--- START ---

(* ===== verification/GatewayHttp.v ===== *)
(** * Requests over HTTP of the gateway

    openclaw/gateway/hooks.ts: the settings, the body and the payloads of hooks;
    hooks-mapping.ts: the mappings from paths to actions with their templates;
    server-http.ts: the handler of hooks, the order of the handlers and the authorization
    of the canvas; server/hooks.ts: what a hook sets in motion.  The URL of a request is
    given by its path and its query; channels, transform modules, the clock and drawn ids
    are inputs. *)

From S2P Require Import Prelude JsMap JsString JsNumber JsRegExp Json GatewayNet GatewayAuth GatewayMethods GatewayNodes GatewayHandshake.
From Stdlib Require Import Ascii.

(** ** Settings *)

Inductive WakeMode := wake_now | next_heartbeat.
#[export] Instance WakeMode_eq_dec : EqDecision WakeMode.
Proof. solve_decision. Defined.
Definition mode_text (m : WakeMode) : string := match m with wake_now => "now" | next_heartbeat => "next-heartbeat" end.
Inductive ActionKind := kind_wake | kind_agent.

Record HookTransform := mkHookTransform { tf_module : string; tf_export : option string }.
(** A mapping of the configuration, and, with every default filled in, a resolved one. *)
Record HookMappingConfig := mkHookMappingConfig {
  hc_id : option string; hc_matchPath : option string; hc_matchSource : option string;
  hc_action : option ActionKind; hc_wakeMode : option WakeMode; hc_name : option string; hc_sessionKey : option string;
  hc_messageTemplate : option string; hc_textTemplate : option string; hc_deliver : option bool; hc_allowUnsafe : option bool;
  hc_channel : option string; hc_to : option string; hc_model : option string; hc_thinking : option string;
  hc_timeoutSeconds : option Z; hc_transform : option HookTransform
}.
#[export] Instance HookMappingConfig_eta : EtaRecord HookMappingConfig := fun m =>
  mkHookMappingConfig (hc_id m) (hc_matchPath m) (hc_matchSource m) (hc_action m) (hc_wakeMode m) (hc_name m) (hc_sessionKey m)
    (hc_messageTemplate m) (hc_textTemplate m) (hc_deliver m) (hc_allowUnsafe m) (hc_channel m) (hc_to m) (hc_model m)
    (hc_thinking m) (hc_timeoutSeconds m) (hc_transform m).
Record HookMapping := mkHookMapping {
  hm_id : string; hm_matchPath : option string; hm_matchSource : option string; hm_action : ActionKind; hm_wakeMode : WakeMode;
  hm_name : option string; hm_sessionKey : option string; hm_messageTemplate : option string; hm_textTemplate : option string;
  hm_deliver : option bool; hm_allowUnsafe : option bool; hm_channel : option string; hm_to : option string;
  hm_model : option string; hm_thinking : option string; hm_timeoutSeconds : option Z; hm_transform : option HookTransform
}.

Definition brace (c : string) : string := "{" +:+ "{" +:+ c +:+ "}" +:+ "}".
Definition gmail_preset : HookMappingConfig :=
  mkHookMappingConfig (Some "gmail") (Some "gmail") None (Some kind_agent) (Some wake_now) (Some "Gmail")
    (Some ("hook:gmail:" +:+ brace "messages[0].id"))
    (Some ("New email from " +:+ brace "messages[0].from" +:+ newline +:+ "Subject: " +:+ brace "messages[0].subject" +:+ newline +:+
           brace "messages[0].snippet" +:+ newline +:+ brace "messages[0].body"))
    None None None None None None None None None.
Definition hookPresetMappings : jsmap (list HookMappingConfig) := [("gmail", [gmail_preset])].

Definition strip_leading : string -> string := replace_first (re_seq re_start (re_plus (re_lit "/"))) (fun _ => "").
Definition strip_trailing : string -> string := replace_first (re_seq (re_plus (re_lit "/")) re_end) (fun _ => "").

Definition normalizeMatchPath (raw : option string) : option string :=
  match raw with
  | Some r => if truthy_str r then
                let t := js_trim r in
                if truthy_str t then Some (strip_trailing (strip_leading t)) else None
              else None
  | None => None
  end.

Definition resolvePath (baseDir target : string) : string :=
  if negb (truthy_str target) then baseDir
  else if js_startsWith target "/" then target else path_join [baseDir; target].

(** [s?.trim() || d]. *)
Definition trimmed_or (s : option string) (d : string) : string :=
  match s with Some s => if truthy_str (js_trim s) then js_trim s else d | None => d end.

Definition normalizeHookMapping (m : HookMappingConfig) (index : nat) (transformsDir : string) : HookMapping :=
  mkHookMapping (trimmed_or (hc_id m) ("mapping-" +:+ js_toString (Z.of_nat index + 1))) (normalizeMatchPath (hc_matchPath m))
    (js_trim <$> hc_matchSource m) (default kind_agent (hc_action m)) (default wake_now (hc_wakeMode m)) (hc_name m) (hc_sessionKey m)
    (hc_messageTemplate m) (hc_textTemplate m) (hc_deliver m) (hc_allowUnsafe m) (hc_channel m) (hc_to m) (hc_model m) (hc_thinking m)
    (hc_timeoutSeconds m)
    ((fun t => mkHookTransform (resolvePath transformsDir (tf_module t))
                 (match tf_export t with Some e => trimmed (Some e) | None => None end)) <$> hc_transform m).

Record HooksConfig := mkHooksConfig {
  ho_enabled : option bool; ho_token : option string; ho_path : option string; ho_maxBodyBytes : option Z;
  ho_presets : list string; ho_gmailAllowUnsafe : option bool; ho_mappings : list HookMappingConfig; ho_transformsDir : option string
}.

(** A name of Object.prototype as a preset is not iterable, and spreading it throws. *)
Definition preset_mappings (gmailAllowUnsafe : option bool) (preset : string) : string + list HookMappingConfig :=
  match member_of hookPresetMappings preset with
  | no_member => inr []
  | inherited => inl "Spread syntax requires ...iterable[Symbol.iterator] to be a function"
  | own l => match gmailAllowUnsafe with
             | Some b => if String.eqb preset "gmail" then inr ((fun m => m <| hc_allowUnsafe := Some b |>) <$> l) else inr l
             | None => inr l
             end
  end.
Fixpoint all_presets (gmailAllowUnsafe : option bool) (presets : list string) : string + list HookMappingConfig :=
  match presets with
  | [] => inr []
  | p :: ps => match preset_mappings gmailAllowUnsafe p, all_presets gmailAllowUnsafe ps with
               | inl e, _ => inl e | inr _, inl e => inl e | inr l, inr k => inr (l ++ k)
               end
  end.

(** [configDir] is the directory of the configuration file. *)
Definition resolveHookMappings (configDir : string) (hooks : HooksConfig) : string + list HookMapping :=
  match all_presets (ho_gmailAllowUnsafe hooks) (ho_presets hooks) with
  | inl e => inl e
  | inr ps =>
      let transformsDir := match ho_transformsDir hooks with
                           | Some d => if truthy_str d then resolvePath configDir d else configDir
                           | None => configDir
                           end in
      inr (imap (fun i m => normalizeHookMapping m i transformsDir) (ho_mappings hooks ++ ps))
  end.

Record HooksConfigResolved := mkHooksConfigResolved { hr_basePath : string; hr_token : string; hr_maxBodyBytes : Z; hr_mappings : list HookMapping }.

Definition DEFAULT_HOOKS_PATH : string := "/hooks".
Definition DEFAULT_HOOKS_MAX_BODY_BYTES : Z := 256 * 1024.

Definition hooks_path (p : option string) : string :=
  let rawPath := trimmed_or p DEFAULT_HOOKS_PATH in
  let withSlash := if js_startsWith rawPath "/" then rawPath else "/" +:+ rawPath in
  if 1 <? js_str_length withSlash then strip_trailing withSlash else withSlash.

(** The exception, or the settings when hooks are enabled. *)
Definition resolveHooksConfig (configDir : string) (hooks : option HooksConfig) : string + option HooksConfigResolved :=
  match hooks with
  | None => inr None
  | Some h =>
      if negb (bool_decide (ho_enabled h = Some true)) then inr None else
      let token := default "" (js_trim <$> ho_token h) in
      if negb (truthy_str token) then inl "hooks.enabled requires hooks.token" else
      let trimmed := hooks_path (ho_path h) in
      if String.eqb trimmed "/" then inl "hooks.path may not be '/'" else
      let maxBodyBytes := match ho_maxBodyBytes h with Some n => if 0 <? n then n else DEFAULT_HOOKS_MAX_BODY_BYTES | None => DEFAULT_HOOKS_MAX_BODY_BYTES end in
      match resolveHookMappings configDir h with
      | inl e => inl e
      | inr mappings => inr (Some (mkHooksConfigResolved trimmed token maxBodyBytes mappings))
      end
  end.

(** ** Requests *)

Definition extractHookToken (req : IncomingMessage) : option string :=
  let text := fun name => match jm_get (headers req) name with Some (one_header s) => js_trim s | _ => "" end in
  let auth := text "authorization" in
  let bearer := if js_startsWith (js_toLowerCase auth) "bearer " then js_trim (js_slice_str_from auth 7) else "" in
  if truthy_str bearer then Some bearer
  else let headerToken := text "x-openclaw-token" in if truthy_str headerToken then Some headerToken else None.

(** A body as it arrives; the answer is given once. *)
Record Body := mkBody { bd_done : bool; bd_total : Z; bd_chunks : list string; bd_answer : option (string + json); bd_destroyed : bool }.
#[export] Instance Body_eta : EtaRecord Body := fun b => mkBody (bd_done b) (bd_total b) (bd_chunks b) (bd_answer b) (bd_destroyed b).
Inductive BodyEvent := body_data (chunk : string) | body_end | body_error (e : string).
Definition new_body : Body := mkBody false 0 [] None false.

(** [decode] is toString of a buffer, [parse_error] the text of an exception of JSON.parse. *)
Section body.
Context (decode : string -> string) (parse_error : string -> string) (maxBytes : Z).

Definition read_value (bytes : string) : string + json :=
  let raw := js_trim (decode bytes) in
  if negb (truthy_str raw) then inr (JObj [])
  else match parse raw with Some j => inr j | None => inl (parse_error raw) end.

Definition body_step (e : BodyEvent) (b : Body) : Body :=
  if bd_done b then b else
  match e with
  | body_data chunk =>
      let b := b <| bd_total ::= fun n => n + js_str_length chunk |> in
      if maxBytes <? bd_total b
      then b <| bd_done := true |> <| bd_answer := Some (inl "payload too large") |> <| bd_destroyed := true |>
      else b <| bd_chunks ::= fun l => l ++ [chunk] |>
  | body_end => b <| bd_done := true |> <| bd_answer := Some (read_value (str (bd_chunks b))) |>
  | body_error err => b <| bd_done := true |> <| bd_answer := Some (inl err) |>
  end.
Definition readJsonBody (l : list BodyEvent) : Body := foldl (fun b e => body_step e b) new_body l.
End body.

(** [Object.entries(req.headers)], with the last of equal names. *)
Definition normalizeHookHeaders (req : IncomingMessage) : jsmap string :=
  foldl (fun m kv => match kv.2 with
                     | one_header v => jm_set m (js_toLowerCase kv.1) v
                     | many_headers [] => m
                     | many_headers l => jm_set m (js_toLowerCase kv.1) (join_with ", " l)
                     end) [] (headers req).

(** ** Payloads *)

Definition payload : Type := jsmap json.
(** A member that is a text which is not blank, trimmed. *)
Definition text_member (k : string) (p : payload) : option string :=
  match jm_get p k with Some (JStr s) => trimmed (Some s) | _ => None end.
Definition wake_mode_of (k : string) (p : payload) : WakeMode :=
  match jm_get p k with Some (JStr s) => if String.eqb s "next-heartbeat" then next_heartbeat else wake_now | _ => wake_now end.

--- END ---

WHAT IS NEEDED:
The first line of the records and every line down to the line with "server-http.ts: the handler" must be quoted exactly; leave out all else.

RESULT:
(* ===== verification/GatewayHttp.v ===== *)
(** * Requests over HTTP of the gateway

    openclaw/gateway/hooks.ts: the settings, the body and the payloads of hooks;
    hooks-mapping.ts: the mappings from paths to actions with their templates;
    server-http.ts: the handler of hooks, the order of the handlers and the authorization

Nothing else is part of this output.